[[ Material for the task open ]]

(** [doNorm] below the window bound: the block [ce[p..]] is moved to the
    insertion point [q] found by the walk from [p - 1]. *)
Lemma doNorm_moves_block (i : iter) (p ccc : Z) :
  0 <= pStarter i -> 1 <= p <= len (ce i) ->
  p - pStarter i <= maxCombiningCharacters ->
  exists q,
    doNorm_walk (Z.to_nat (p - 1 - pStarter i)) (ce i) (pStarter i) ccc (p - 1) = Ok q
    /\ 0 <= q <= p - 1
    /\ doNorm i p ccc
       = Ok (with_ce i (move_block (ce i) (Z.to_nat q) (Z.to_nat p))).
Proof.
  intros Hps Hp Hwin.
  destruct (@doNorm_walk_spec (ce i) (pStarter i) ccc
              (Z.to_nat (p - 1 - pStarter i)) (p - 1))
    as (q & Hq & Hqp & Hqs & _ & _); try lia.
  exists q. split; [exact Hq|].
  assert (Hq0 : 0 <= q).
  { destruct (Z.le_gt_cases (pStarter i) (p - 1)) as [H|H].
    - specialize (Hqs H). lia.
    - assert (Hz : Z.to_nat (p - 1 - pStarter i) = 0%nat) by lia.
      rewrite Hz in Hq. cbn in Hq. injection Hq as <-. lia. }
  split; [lia|].
  unfold doNorm.
  destruct (Z.ltb_spec maxCombiningCharacters (p - pStarter i)) as [Hbig|_]; [lia|].
  rewrite Hq. cbn [bind].
  rewrite slice_Ok by lia. cbn [bind].
  set (blk := firstn (Z.to_nat (p - q)) (skipn (Z.to_nat q) (ce i))).
  assert (Hblk : length blk = Z.to_nat (p - q)).
  { unfold blk. rewrite length_firstn, length_skipn. unfold len in Hp. lia. }
  assert (Happ : len (ce i ++ blk) = len (ce i) + (p - q)).
  { rewrite len_app. unfold len at 2. rewrite Hblk. lia. }
  rewrite slice_from_Ok by lia. cbn [bind].
  rewrite slice_from_Ok by lia. cbn [bind].
  pose proof (@copy_truncate_is_move Elem (ce i) (Z.to_nat q) (Z.to_nat p)) as Hmove.
  cbn zeta in Hmove.
  replace (Z.to_nat p - Z.to_nat q)%nat with (Z.to_nat (p - q)) in Hmove by lia.
  fold blk in Hmove.
  assert (Hrange : (Z.to_nat q <= Z.to_nat p <= length (ce i))%nat)
    by (unfold len in Hp; lia).
  specialize (Hmove Hrange).
  assert (Hcl : length (copy_at (ce i ++ blk) (Z.to_nat q)
                          (skipn (Z.to_nat p) (ce i ++ blk)))
                = (length (ce i) + Z.to_nat (p - q))%nat).
  { unfold copy_at. rewrite !length_app, !length_firstn, !length_skipn, !length_app.
    rewrite Hblk. lia. }
  rewrite slice_Ok.
  - cbn [bind]. rewrite Z.sub_0_r. cbn [Z.to_nat skipn].
    unfold len. rewrite Nat2Z.id, Hmove. reflexivity.
  - pose proof (len_nonneg (ce i)). lia.
  - unfold len. rewrite Hcl. lia.
Qed.

Lemma doNorm_window_exceeded (i : iter) (p ccc : Z) :
  maxCombiningCharacters < p - pStarter i -> ce i <> [] ->
  exists e,
    index (ce i) (len (ce i) - 1) = Ok e
    /\ doNorm i p ccc = Ok (with_pStarter (with_prevCCC i (CCC e)) (len (ce i) - 1)).
Proof.
  intros Hbig Hne.
  assert (Hlen : 0 < len (ce i)).
  { pose proof (len_nonneg (ce i)) as Hnn. pose proof (len_nil_iff (ce i)) as [Hnil _].
    destruct (Z.eq_dec (len (ce i)) 0) as [E|E]; [now apply Hnil in E|lia]. }
  destruct (index_total (ce i) (i := len (ce i) - 1)) as [e He]; [lia|].
  exists e. split; [exact He|].
  unfold doNorm. destruct (Z.ltb_spec maxCombiningCharacters (p - pStarter i)); [|lia].
  rewrite He. reflexivity.
Qed.
(** The same with the lower-casing of Basic Latin and Latin-1. *)
Definition normalize (text : Js.JsString) : Js.JsString :=
  normalizeWith Js.toLowerCase text.

(** [dateString ? new Date(dateString) : new Date()]; [None] is the
    invalid date. *)
Definition departureDate (dateString : DateArg) (now : Z) : option Z :=
  match dateString with
  | NoDate => Some now
  | BadDate => None
  | GoodDate tv => Some tv
  end.

(** [departureDate.toISOString().slice(0, 13)]. *)
Definition departureIsoKey (date : Z) : string :=
  Js.slice0 13 (Js.toISOString date).

(** The three values handed to [_checkCache] and [_saveToCache]. *)
Record NormalizedKey : Type := mkKey {
  normOrigin : Js.JsString;
  normDest : Js.JsString;
  isoKey : string
}.

(** The key of a request; [toISOString] throws on the invalid date, and
    then the request has no key ([None]). *)
Definition requestKeyWith (toLowerCase : Js.JsString -> Js.JsString)
    (originText destinationText : Js.JsString)
    (dateString : DateArg) (now : Z) : option NormalizedKey :=
  match departureDate dateString now with
  | Some date =>
      Some (mkKey (normalizeWith toLowerCase originText)
                  (normalizeWith toLowerCase destinationText)
                  (departureIsoKey date))
  | None => None
  end.

Definition requestKey (originText destinationText : Js.JsString)
    (dateString : DateArg) (now : Z) : option NormalizedKey :=
  requestKeyWith Js.toLowerCase originText destinationText dateString now.

End Key.

(* ================================================================= *)
(** ** Cache table [route_cache] *)

Module Cache.

Section Store.

(** What [JSON.parse] gives back from the [data] column. *)
Context {Payload : Type}.

Record Row : Type := mkRow {
  id : Z;
  origin_text : Js.JsString;
  dest_text : Js.JsString;
  trip_date : string;
  data : Payload;
  created_at : Z
}.

(** The database as a query sees it: failing, or the rows of the table in
    rowid order. *)
Inductive Db : Type :=
| DbError
| DbRows (rows : list Row).

(** Equality of two texts in the table. A bound text is stored in UTF-8
    and [=] compares the stored bytes, so two texts are equal there when
    their UTF-8 forms are. *)
Definition textEqb (a b : Js.JsString) : bool :=
  if list_eq_dec N.eq_dec (Js.utf8 a) (Js.utf8 b) then true else false.

(** [WHERE origin_text = ? AND dest_text = ? AND trip_date = ?]. *)
Definition keyMatches (origin dest : Js.JsString) (dateKey : string)
    (r : Row) : bool :=
  textEqb (origin_text r) origin && textEqb (dest_text r) dest
  && String.eqb (trip_date r) dateKey.

Definition selectRows (origin dest : Js.JsString) (dateKey : string)
    (rows : list Row) : list Row :=
  filter (keyMatches origin dest dateKey) rows.

(** [ORDER BY created_at DESC LIMIT 1]: a row of greatest [created_at]. *)
Fixpoint newest (rows : list Row) : option Row :=
  match rows with
  | [] => None
  | r :: rest =>
      match newest rest with
      | Some r' => if (created_at r <? created_at r')%Z then Some r' else Some r
      | None => Some r
      end
  end.
(** * NanoVNA-Saver: acquisition and correction pipeline

    A shallow embedding of the calibration engine ([Calibration.py]), the
    sweep worker ([SweepWorker.py]) and the Touchstone reader
    ([Touchstone.py]), with the properties of the specification stated and
    settled against it.

    Conventions of the embedding:
    - Python [int] is [Z]; Python [float] and [complex] are modelled by the
      exact rationals [Qc] (finite values, no rounding);
    - a Python function that may raise returns a [result], whose [Raise]
      carries the exception class;
    - objects mutated in place are records passed in and out. *)

From Stdlib Require Import ZArith QArith Qcanon Qcabs Field Lia Lqa Permutation Ascii String.
From stdpp Require Import base numbers list sorting strings pretty.

Local Open Scope Z_scope.

(** ** Exceptions and the error monad *)

Inductive exn : Type :=
  | ZeroDivisionError
  | IndexError
  | StopIteration
  | ValueError (msg : string)
  | TypeError (msg : string)
  | IOError (msg : string)
  | AttributeError (msg : string)
  | OutOfFuel.  (* not a Python exception: the step budget of a loop ran out *)

Inductive result (A : Type) : Type :=
  | Ok (a : A)
  | Raise (e : exn).
Arguments Ok {A} a.
Arguments Raise {A} e.

Definition result_bind {A B} (f : A → result B) (m : result A) : result B :=
  match m with
  | Ok a => f a
  | Raise e => Raise e
  end.

#[global] Instance result_mbind : MBind result := @result_bind.
#[global] Instance result_mret : MRet result := @Ok.

Definition is_Ok {A} (m : result A) : Prop := ∃ a, m = Ok a.
Definition is_Raise {A} (m : result A) : Prop := ∃ e, m = Raise e.

(** [l[i]] for a non-negative index: [IndexError] past the end. *)
Definition getitem {A} (l : list A) (i : nat) : result A :=
  match l !! i with
  | Some a => Ok a
  | None => Raise IndexError
  end.

(** ** Python string primitives used by the parsers *)

Module Py.

Local Open Scope char_scope.

(** Whitespace for [str.split()] and [str.strip()] (ASCII range). *)
Definition isspace (c : ascii) : bool :=
  let n := nat_of_ascii c in
  bool_decide (9 ≤ n ≤ 13)%nat || bool_decide (28 ≤ n ≤ 32)%nat.

Definition isdigit (c : ascii) : bool :=
  let n := nat_of_ascii c in bool_decide (48 ≤ n ≤ 57)%nat.

Definition digit (c : ascii) : Z := Z.of_nat (nat_of_ascii c) - 48.

Definition lower_char (c : ascii) : ascii :=
  let n := nat_of_ascii c in
  if bool_decide (65 ≤ n ≤ 90)%nat then ascii_of_nat (n + 32) else c.

(** [s.lower()] *)
Fixpoint lower (s : string) : string :=
  match s with
  | EmptyString => EmptyString
  | String c s' => String (lower_char c) (lower s')
  end.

[[ Material for the task closed ]]

▸ Action item
Write out again, exactly, the lines from the start of the entries up to and including the one with "destruct (@doNorm_walk_spec (ce". Nothing else belongs in the reply.

▸ Output for this task
(** [doNorm] below the window bound: the block [ce[p..]] is moved to the
    insertion point [q] found by the walk from [p - 1]. *)
Lemma doNorm_moves_block (i : iter) (p ccc : Z) :
  0 <= pStarter i -> 1 <= p <= len (ce i) ->
  p - pStarter i <= maxCombiningCharacters ->
  exists q,
    doNorm_walk (Z.to_nat (p - 1 - pStarter i)) (ce i) (pStarter i) ccc (p - 1) = Ok q
    /\ 0 <= q <= p - 1
    /\ doNorm i p ccc
       = Ok (with_ce i (move_block (ce i) (Z.to_nat q) (Z.to_nat p))).
Proof.
  intros Hps Hp Hwin.
  destruct (@doNorm_walk_spec (ce i) (pStarter i) ccc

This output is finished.